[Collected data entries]
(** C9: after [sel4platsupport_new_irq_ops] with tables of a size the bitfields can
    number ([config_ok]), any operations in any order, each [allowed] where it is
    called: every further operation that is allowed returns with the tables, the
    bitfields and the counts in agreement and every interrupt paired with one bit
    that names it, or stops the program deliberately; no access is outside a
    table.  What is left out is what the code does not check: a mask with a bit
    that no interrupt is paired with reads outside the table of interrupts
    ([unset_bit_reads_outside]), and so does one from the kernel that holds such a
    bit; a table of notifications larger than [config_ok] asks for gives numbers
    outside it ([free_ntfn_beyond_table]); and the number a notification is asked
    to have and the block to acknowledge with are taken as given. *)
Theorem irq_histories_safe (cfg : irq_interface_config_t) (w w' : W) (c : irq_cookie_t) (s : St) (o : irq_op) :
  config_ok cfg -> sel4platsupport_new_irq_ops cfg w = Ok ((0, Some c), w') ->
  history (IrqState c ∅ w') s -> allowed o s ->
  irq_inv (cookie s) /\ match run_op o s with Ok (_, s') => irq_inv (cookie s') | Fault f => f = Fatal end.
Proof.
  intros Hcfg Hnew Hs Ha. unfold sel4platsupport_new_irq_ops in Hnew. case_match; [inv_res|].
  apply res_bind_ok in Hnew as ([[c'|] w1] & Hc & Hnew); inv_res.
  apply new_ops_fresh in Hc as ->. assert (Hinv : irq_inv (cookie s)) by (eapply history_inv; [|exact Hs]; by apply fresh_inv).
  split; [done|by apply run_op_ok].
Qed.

- _The task_: Starting with the line above that holds "number ([config_ok]), any" and stopping with the line that holds "apply res_bind_ok in", reproduce each line exactly, omitting all other lines.

- _Your response_:
    number ([config_ok]), any operations in any order, each [allowed] where it is
    called: every further operation that is allowed returns with the tables, the
    bitfields and the counts in agreement and every interrupt paired with one bit
    that names it, or stops the program deliberately; no access is outside a
    table.  What is left out is what the code does not check: a mask with a bit
    that no interrupt is paired with reads outside the table of interrupts
    ([unset_bit_reads_outside]), and so does one from the kernel that holds such a
    bit; a table of notifications larger than [config_ok] asks for gives numbers
    outside it ([free_ntfn_beyond_table]); and the number a notification is asked
    to have and the block to acknowledge with are taken as given. *)
Theorem irq_histories_safe (cfg : irq_interface_config_t) (w w' : W) (c : irq_cookie_t) (s : St) (o : irq_op) :
  config_ok cfg -> sel4platsupport_new_irq_ops cfg w = Ok ((0, Some c), w') ->
  history (IrqState c ∅ w') s -> allowed o s ->
  irq_inv (cookie s) /\ match run_op o s with Ok (_, s') => irq_inv (cookie s') | Fault f => f = Fatal end.
Proof.
  intros Hcfg Hnew Hs Ha. unfold sel4platsupport_new_irq_ops in Hnew. case_match; [inv_res|].
  apply res_bind_ok in Hnew as ([[c'|] w1] & Hc & Hnew); inv_res.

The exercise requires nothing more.